Warning

You are reading the documentation related to the development version. Go here if you are looking for the documentation of the stable release.

Import Data

This tutorial shows how to import data in SpectroChemPy (SCPy) .

First, let’s import spectrochempy as scp in the current namespace, so that all spectrochempy commands will be called as scp.method(<method parameters>) .

[1]:
import spectrochempy as scp
  SpectroChemPy's API - v.0.6.9.dev9
© Copyright 2014-2024 - A.Travert & C.Fernandez @ LCS

Dialog boxes

Retrieving Files and Directories, in day-to-day work is often made through Dialog Boxes. While we do not recommend this procedure for advanced usage (see below), it is quite easy to do that with SCPy. To do so, we can use the read function which open a dialog, allowing the selection of data file form various origin. By default, the native SCPy type of data is proposed (file suffix: .scp ). The desired type of files to display can be chosen in a dropdown field.

[2]:
X = scp.read()

The dialog box such as shown in this image:

6e27e35f7d8d472c81891ab97cfd7535

The dialog Box allows selecting the file which data will be loaded in the variable X. Try for instance to run the cell below, and select an omnic spg datafile (select the .spg extension), which you can find in the irdata directory.

Tip

the dialog box does not necessarily pop up in the foreground: check your task bar !

Printing the returned NDDataset object X should read like this, with indication of the dataset shape , i.e., the y and x dimension sizes:

[3]:
print(X)
NDDataset: [float64] a.u. (shape: (y:55, x:5549))

The size of the y and x dimension will depend, of course, of the file that you have selected ! If you did not select any file ( e.g., by pressing ‘cancel’ in th Dialog Box), the result will be None , as nothing has been loaded in X .

Note

By default, the Dialog Box opens in the last directory you have used. However, if a directory path is specified, the dialog should open from this directory.

[4]:
X = scp.read_omnic(
    "irdata/subdir"
)  # a WARNING is issued when some files are unreadable in the subdir (and thus ignored)
print(X)
 WARNING | (UserWarning) The reader is only implemented for Rapid Scan and High Speed Real Time srs files. If you think your file belongs to one of these types, or if you'd like an update of the reader to read your file type, please report the issue on https://github.com/spectrochempy/spectrochempy/issues
NDDataset: [float64] a.u. (shape: (y:4, x:5549))

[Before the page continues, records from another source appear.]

(** * Debugtron main-process utilities ([src/main/utils.ts])

    A shallow embedding of the icon extractor ([readIcnsAsImageUri]), the
    platform metadata reader ([getAppInfo]), app discovery
    ([getElectronApps]) and the debug instance manager ([startDebugging]),
    with the properties the specification states about them.

    Conventions of the embedding:
    - a JavaScript string is the list of its UTF-16 code units ([jsstring]);
    - a Node [Buffer] is a [list byte];
    - a JavaScript number that holds an integer is a [Z];
    - a call that may throw, reject or loop for ever returns an [outcome];
    - the file system, [process.platform], [os.homedir()], [process.cwd()],
      the [uuid] generator and the [plist] parser are inputs of the
      functions that use them. *)

From Stdlib Require Import ZArith Lia List String Ascii.
From Stdlib Require Import Strings.Byte.
From stdpp Require Import base option list gmap.

Local Open Scope Z_scope.

(** ** JavaScript strings *)

Module JS.

Abbreviation jsstring := (list Z).

(** A literal of the source: the code units of an ASCII text. *)
Fixpoint js (s : string) : list Z :=
  match s with
  | EmptyString => []
  | String a s' => Z.of_N (N_of_ascii a) :: js s'
  end.

(** The empty string ['']. *)
Definition emptyString : list Z := [].

Fixpoint jseqb (s t : list Z) : bool :=
  match s, t with
  | [], [] => true
  | c :: s', d :: t' => (c =? d) && jseqb s' t'
  | _, _ => false
  end.

(** [s.startsWith(p)]. *)
Fixpoint startsWith (s p : list Z) : bool :=
  match p, s with
  | [], _ => true
  | d :: p', c :: s' => (c =? d) && startsWith s' p'
  | _ :: _, [] => false
  end.

(** [s.endsWith(p)]: the last [p.length] code units of [s] are [p]. *)
Definition endsWith (s p : list Z) : bool :=
  (length p <=? length s)%nat && jseqb (drop (length s - length p)%nat s) p.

See below for more information

  • At the time of writing this tutorial (SpectroChemPy v.0.1.23), the following commands will behave similarly:

    • read to open any kind of recognised data files based on the file suffix (e.g., .spg, etc…)

    • read_omnic to open omnic (spa and spg) files

    • read_opus to open Bruker Opus (.0, …) files

    • read_labspec to open LABSPEC6 files - this assumes they have been exported as .txt files

    • read_topspin to open Bruker Topspin NMR files

    • read_csv to open csv files

    • read_jcamp to open an IR JCAMP-DX datafile

    • read_matlab to open MATLAB (.mat) files including Eingenvector’s Dataset objects

  • Additionally

    • read_dir to open readable files in a directory

  • The list of readers available will hopefully increase in future SCPy releases.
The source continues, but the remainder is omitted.